When you think of Ellen DeGeneres, the word “moxie” may not come to mind.
She’s arguably the nicest person on television. Her trademark humor is self-effacing to a fault. She shies away from controversy and showers guests with gifts.
That’s where moxie comes in.
Ellen endured painful public rejection at the height of her career not because of any terrible misdeed, but because of who she was. It takes moxie to get through something like that and come out the other side radiating love and gratitude.
People with moxie are honest, even if it costs them.
In the late 90s, Ellen was at the top of her game. She’d introduced herself to the world as a stand up comedian, and had most notably been the first woman to be invited to take a seat and chat with the legendary Johnny Carson after her set on The Tonight Show. She’d starred in a handful of movies, and was the title character on her own TV show.
On The Ellen Show, she was the delightful girl-next-door, a character not too far from her own self. Ellen was quietly out to those closest to her, but her sexuality wasn’t discussed on the show or off. Ellen came to the conclusion that not addressing her sexuality carried an element of shame to it, and she wasn’t ashamed of who she was, and she didn’t want to act like she was carrying around a big secret anymore. So, she decided that both she and her character would come out.
What followed was historic. She landed on the cover of Time magazine (with the title “Yep, I’m Gay”) and a record 44 million people watched Ellen Morgan voice her truth in her typical awkward, endearing fashion.
While many lauded her decision, many others protested it. Within a year, her award-winning show was cancelled, as was an attempt to revive it several seasons later.
“I had everything I’d hoped for, but I wasn’t being myself. So I decided to be honest about who I was. It was strange: The people who loved me for being funny suddenly didn’t like me for being… me,” she said.
It takes moxie to take a risk of that magnitude. It might have been easier for Ellen to simply stay quiet and “get a puppy” as some studio execs advised. But she chose to tell the truth, and blaze a trail instead.

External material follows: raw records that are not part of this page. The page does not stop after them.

(** * The plugin registry: a shallow embedding and its properties

    The development follows [PluginRegistry] (registration in two phases,
    the transactional bootstrap check, deletion, capability lookups and
    the start/stop of plugin services) and [RerankerPluginInstance].

    Host-side state (the registry tables, the [pluginState] collection)
    is threaded explicitly through a small state-and-exception monad.
    Everything a plugin module, the plugin runner, the configuration
    loader or the uuid library decides is read from an environment
    [Env], over which all theorems quantify. *)

From Stdlib Require Import String Ascii List Bool Arith NArith Lia.
Import ListNotations.
Local Open Scope string_scope.
Local Open Scope list_scope.

Set Implicit Arguments.

(* ===================================================================== *)
(** ** JavaScript objects used as string-keyed tables *)
(* ===================================================================== *)

(** A [Record<string, V>] is a plain object created by [{}]: its
    prototype is [Object.prototype].  The table is the list of the
    bindings the code made by [o[k] = v], in creation order.  A binding
    is an own property of the object, with one exception: an assignment
    to [__proto__] runs the setter inherited from [Object.prototype],
    which creates no property and makes the value the prototype of the
    object; the binding of [__proto__] records that prototype.

    A read [o[k]] finds the own property, or else what the prototype
    chain holds under the name: a property of the object made the
    prototype, a function of [Object.prototype], or nothing ([lookup]).
    Enumeration ([Object.values], [Object.entries]) lists the own
    properties only: the keys that are array indices first, in ascending
    numeric order, and then the other keys in creation order. *)
Module JsObject.

Definition t (V : Type) : Type := list (string * V).

Definition empty {V : Type} : t V := [].

(** The value the code stored under [k], as [o[k]] reads it back: the
    own property [k], or, under [__proto__], the object that was made
    the prototype (the getter returns it).  It is [None] when the code
    stored nothing under [k]; what [o[k]] finds then is [lookup]'s. *)
Fixpoint stored {V : Type} (k : string) (o : t V) : option V :=
  match o with
  | [] => None
  | (k', v) :: rest => if String.eqb k' k then Some v else stored k rest
  end.

(** [o[k] = v]: an existing property keeps its place, a new one comes
    last.  Under [__proto__] no property is created: the binding is the
    prototype, and a later assignment replaces it. *)
Fixpoint set {V : Type} (k : string) (v : V) (o : t V) : t V :=
  match o with
  | [] => [(k, v)]
  | (k', v') :: rest =>
      if String.eqb k' k then (k', v) :: rest else (k', v') :: set k v rest
  end.

(** The bindings without those of the key. *)
Fixpoint remove {V : Type} (k : string) (o : t V) : t V :=
  match o with
  | [] => []
  | (k', v') :: rest =>
      if String.eqb k' k then remove k rest else (k', v') :: remove k rest
  end.
(** * ALM force-constant tables: symmetry orbits and symmetry constraints

    A shallow embedding of [src/fcs.cpp] (class [Fcs]): the component
    enumerator [get_xyzcomponent], the index helpers, the orbit builder
    [generate_force_constant_table] and the constraint deriver
    [get_constraint_symmetry], followed by the properties proved of them.

    C++ [int] and [size_t] indices are [nat] (they are never negative where
    the code uses them as array subscripts), the signed [order] is [Z],
    parameter identifiers ([size_t mother]) are [N] so that the sentinel
    [numeric_limits<size_t>::max()] is a number, and [double] is the
    kernel's IEEE 754 binary64 type [float]. *)

From Stdlib Require Import ZArith NArith Floats.
From stdpp Require Import gmap strings list sorting.

Open Scope nat_scope.

(** ** Combinatorics: the component enumerator *)

Module Combinatorics.

(** Modelled from the spec: [std::next_permutation] of the C++ standard
    library is not under src/. [swap_last_greater x l] finds the rightmost
    element of [l] that is greater than the pivot [x] and puts [x] in its
    place. *)
Fixpoint swap_last_greater (x : nat) (l : list nat) : option (nat * list nat) :=
  match l with
  | [] => None
  | y :: l' =>
      match swap_last_greater x l' with
      | Some (z, l'') => Some (z, y :: l'')
      | None => if x <? y then Some (y, x :: l') else None
      end
  end.

(** Modelled from the spec: [next_perm l] is the body of
    [std::next_permutation] when a pivot exists: the rightmost position [i]
    with [l[i] < l[i+1]] is swapped with the rightmost greater element of
    the suffix and the suffix is reversed. [None] when [l] is
    non-increasing. *)
Fixpoint next_perm (l : list nat) : option (list nat) :=
  match l with
  | [] => None
  | x :: xs =>
      match next_perm xs with
      | Some xs' => Some (x :: xs')
      | None =>
          match xs with
          | [] => None
          | y :: _ =>
              if x <? y then
                match swap_last_greater x xs with
                | Some (z, xs'') => Some (z :: reverse xs'')
                | None => None
                end
              else None
          end
      end
  end.

(** Modelled from the spec: [std::next_permutation] returns [false] and
    leaves the range sorted when it was the last permutation. *)
Definition next_permutation (l : list nat) : list nat * bool :=
  match next_perm l with
  | Some l' => (l', true)
  | None => (reverse l, false)
  end.

(** Modelled from the spec: [boost::next_partial_permutation(first, middle,
    last)] of external/combination.hpp is not under src/. It is the "next
    distinct arrangement" generator over the fixed multiset [v]: the tail
    behind the first [n] slots is reversed and the whole range advanced to
    its next permutation. *)
Definition next_partial_permutation (n : nat) (v : list nat) : list nat * bool :=
  next_permutation (take n v ++ reverse (drop n v)).

(** The do-while loop of [Fcs::get_xyzcomponent]: row [m] receives the first
    [n] elements of [v]. [rows] is the number of rows left in the caller's
    [xyz] buffer; [None] is a write behind the buffer. *)
Fixpoint xyz_loop (rows : nat) (n : nat) (v : list nat) : option (list (list nat)) :=
  match rows with
  | 0 => None
  | S rows' =>
      let row := take n v in
      let '(v', more) := next_partial_permutation n v in
      if more then cons row <$> xyz_loop rows' n v' else Some [row]
  end.
(** * InteliVid: the clustering pipeline of [janus_clustering.py]

    A shallow embedding of the parts of [JanusClustering.cluster] and [main]
    that turn nearest-neighbour search results into a dense distance matrix,
    report the number of clusters, and regroup the per-frame labels into
    video segments.

    Conventions.
    - Milvus primary keys and HDBSCAN labels are 64-bit integers; they are
      only compared and stored, so they are embedded as [Z].
    - Distances and timestamps are binary64 floats: [PrimFloat.float];
      [np.inf] is [infinity].
    - A Python [dict] keeps its keys in insertion order and is iterated in
      that order: module [Dict] is an association list with in-place
      replacement of existing keys.  [ids2index] is only ever looked up, so
      it is a [gmap].
    - Python exceptions are the constructors of [exn]; code that can raise
      returns a [result]. *)

From Stdlib Require Import ZArith String.
From Stdlib Require Import Floats.PrimFloat Floats.SpecFloat Floats.FloatOps.
From stdpp Require Import gmap list sorting strings.

(** ** Exceptions *)

Inductive exn : Set :=
| KeyError
| IndexError
| ValueError.

Inductive result (A : Type) : Type :=
| Ok (a : A)
| Raise (e : exn).
Arguments Ok {A} a.
Arguments Raise {A} e.

#[global] Instance result_ret : MRet result := fun A a => Ok a.
#[global] Instance result_bind : MBind result := fun A B f m =>
  match m with
  | Ok a => f a
  | Raise e => Raise e
  end.

(** [d[k]] on a subscriptable that may lack [k]. *)
Definition subscript {A} (e : exn) (o : option A) : result A :=
  match o with
  | Some a => Ok a
  | None => Raise e
  end.

(** A [for] loop whose body may raise. *)
Fixpoint foldM {A S : Type} (body : S → A → result S) (l : list A) (s : S)
  : result S :=
  match l with
  | [] => Ok s
  | x :: l' => s' ← body s x; foldM body l' s'
  end.

(** [enumerate(l)]. *)
Definition enumerate {A} (l : list A) : list (nat * A) := imap pair l.

(** ** Insertion-ordered dictionaries *)

Module Dict.
Section dict.
Context {V : Type}.

Definition t : Type := list (Z * V).

Definition empty : t := [].

Fixpoint get (k : Z) (d : t) : option V :=
  match d with
  | [] => None
  | (k', v) :: d' => if decide (k = k') then Some v else get k d'
  end.

(** [d[k] = v]: an existing key keeps its place, a new one goes last. *)
Fixpoint set (k : Z) (v : V) (d : t) : t :=
  match d with
  | [] => [(k, v)]
  | (k', v') :: d' =>
      if decide (k = k') then (k, v) :: d' else (k', v') :: set k v d'
  end.

(** [k in d]. *)
Definition mem (k : Z) (d : t) : bool := bool_decide (is_Some (get k d)).

Definition keys (d : t) : list Z := d.*1.

Definition wf (d : t) : Prop := NoDup (keys d).
End dict.
Arguments t V : clear implicits.
End Dict.

(** ** Ingestion of the query rounds (lines 132-166) *)

(** One entity returned by [query_iterator]. *)
Record entity : Type := Entity {
  entity_id : Z;
  entity_embedding : list float
}.

(** One hit of [collection.search]. *)
Record hit : Type := Hit {
  hit_id : Z;
  hit_distance : float
}.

People with moxie just keep swimming.
Life post-coming out was anything but smooth for Ellen. Her sitcom tanked, her first “out” relationship took a horrifically rocky turn and she suffered very public heartbreak. She found herself in the deep, deep depths of depression.
Then a little blue fish happened along to help her find her way out.

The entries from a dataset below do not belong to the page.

(** ** State with errors

    A computation over a state [S] that may stop with an error [E]; the state
    reached so far survives the error, as it does when C code jumps to a
    [fail:] label. *)
Definition M (S E A : Type) : Type := S -> (E + A) * S.

Section state_error.
Context {S E : Type}.
Definition mret {A} (x : A) : M S E A := fun s => (inr x, s).
Definition mfail {A} (e : E) : M S E A := fun s => (inl e, s).
Definition mbind {A B} (m : M S E A) (f : A -> M S E B) : M S E B := fun s =>
  match m s with
  | (inr x, s') => f x s'
  | (inl e, s') => (inl e, s')
  end.
Definition mget : M S E S := fun s => (inr s, s).
Definition mput (s : S) : M S E unit := fun _ => (inr tt, s).
Definition mmodify (f : S -> S) : M S E unit := fun s => (inr tt, f s).
(** [if (!b) { ret = e; goto fail; }] *)
Definition mcheck (b : bool) (e : E) : M S E unit := if b then mret tt else mfail e.
End state_error.

Declare Scope monad_scope.
Delimit Scope monad_scope with monad.
Notation "'let*' x := m 'in' k" := (mbind m (fun x => k))
  (at level 10, x name, m at level 100, k at level 200) : monad_scope.
Notation "m ;;; k" := (mbind m (fun _ => k)) (at level 100, right associativity) : monad_scope.

(** Partial-correctness triples with a postcondition for each way out. *)
Section hoare.
Context {S E : Type}.
Definition hoare {A} (P : S -> Prop) (m : M S E A) (Q : A -> S -> Prop) (X : E -> S -> Prop) : Prop :=
  forall s, P s -> match m s with (inr x, s') => Q x s' | (inl e, s') => X e s' end.

Lemma hoare_ret {A} (P : S -> Prop) (x : A) (Q : A -> S -> Prop) X :
  (forall s, P s -> Q x s) -> hoare P (mret x) Q X.
Proof. intros H s Hs. apply H, Hs. Qed.

Lemma hoare_fail {A} (P : S -> Prop) e (Q : A -> S -> Prop) (X : E -> S -> Prop) :
  (forall s, P s -> X e s) -> hoare P (mfail e) Q X.
Proof. intros H s Hs. apply H, Hs. Qed.

Lemma hoare_bind {A B} P (m : M S E A) (R : A -> S -> Prop) (f : A -> M S E B) Q X :
  hoare P m R X -> (forall x, hoare (R x) (f x) Q X) -> hoare P (mbind m f) Q X.
Proof.
  intros Hm Hf s Hs. unfold mbind. specialize (Hm s Hs). destruct (m s) as [[e|x] s'].
  - exact Hm.
  - by apply Hf.
Qed.

Lemma hoare_get P (Q : S -> S -> Prop) X : (forall s, P s -> Q s s) -> hoare P mget Q X.
Proof. intros H s Hs. by apply H. Qed.

Lemma hoare_modify P f (Q : unit -> S -> Prop) X :
  (forall s, P s -> Q tt (f s)) -> hoare P (mmodify f) Q X.
Proof. intros H s Hs. by apply H. Qed.

Lemma hoare_check P b e (Q : unit -> S -> Prop) (X : E -> S -> Prop) :
  (forall s, P s -> b = true -> Q tt s) -> (forall s, P s -> b = false -> X e s) ->
  hoare P (mcheck b e) Q X.
Proof. intros H1 H2 s Hs. unfold mcheck. destruct b; cbn; auto. Qed.

Lemma hoare_consequence {A} P P' (m : M S E A) Q Q' X X' :
  hoare P' m Q' X' -> (forall s, P s -> P' s) -> (forall x s, Q' x s -> Q x s) ->
  (forall e s, X' e s -> X e s) -> hoare P m Q X.
Proof.
  intros H HP HQ HX s Hs. specialize (H s (HP s Hs)). destruct (m s) as [[e|x] s']; auto.
Qed.

Lemma hoare_if {A} P (b : bool) (m1 m2 : M S E A) Q X :
  (b = true -> hoare P m1 Q X) -> (b = false -> hoare P m2 Q X) ->
  hoare P (if b then m1 else m2) Q X.
Proof. destruct b; auto. Qed.
End hoare.

Create HintDb hoare.
#[export] Hint Resolve hoare_ret hoare_fail : hoare.

(** Inverting successful runs. *)
Section inversion.
Context {S E : Type}.

Lemma mcheck_ok {A} b (e : E) (k : M S E A) s x s' :
  mbind (mcheck b e) (fun _ => k) s = (inr x, s') <-> b = true /\ k s = (inr x, s').
Proof.
  unfold mbind, mcheck. destruct b; cbn; (split; [intros H|intros [H1 H2]]); try done.
Qed.

Lemma mcheck_last b (e : E) (s : S) x s' : mcheck b e s = (inr x, s') <-> b = true /\ s' = s.
Proof.
  unfold mcheck, mret, mfail.
  destruct b, x; (split; [intros H|intros [H1 H2]]); simplify_eq; done.
Qed.

Lemma mmodify_ok {A} f (k : M S E A) s : mbind (mmodify f) (fun _ => k) s = k (f s).
Proof. done. Qed.

Lemma mbind_ok {A B} (m : M S E A) (k : A -> M S E B) s y s' :
  mbind m k s = (inr y, s') <-> exists x s1, m s = (inr x, s1) /\ k x s1 = (inr y, s').
Proof.
  unfold mbind. destruct (m s) as [[e|x] s1]; split.
  - done.
  - intros (x & s2 & H & _). done.
  - intros H. by exists x, s1.
  - intros (x' & s2 & H & Hk). by simplify_eq.
Qed.
End inversion.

Writer/director Andrew Stanton heard Ellen’s voice, and her halting, meandering storytelling became the inspiration for the sidekick in a little animated movie he was working on called Finding Nemo. He wrote the character of Dory, a bright blue clownfish with short-term memory loss, with Ellen in mind. Finding Nemo went on to become one of the biggest animated movies of all time, and Ellen rode the wave of that success back into the hearts of Americans.
She reintroduced herself to the world with a new book, a new stand-up special, and most importantly, a new day time talk show. Now thirteen years on, she’s the undisputed queen of daytime talk television.
It takes moxie to find your voice and your way out of depression, and Ellen had it.
People with moxie lead with kindness.
I recently spotted a poster that said, “The same boiling water that softens the potato hardens the egg.” Circumstances have a way of revealing what you are made of.
Everything that that Ellen endured could have left her hard and cold. Instead, she radiates warmth and gentleness, just as she has from her earliest days as a stand up comedian. Circumstances revealed the true Ellen.
“I learned compassion from being discriminated against. Everything bad that’s ever happened to me has taught me compassion,” she explains.
Her signature phrase on every show is “Be kind to one another.” It takes moxie to be kind in this world, especially when you’ve been shown great unkindness.
If I had a chance to turn the tables and interview Ellen, what should I ask?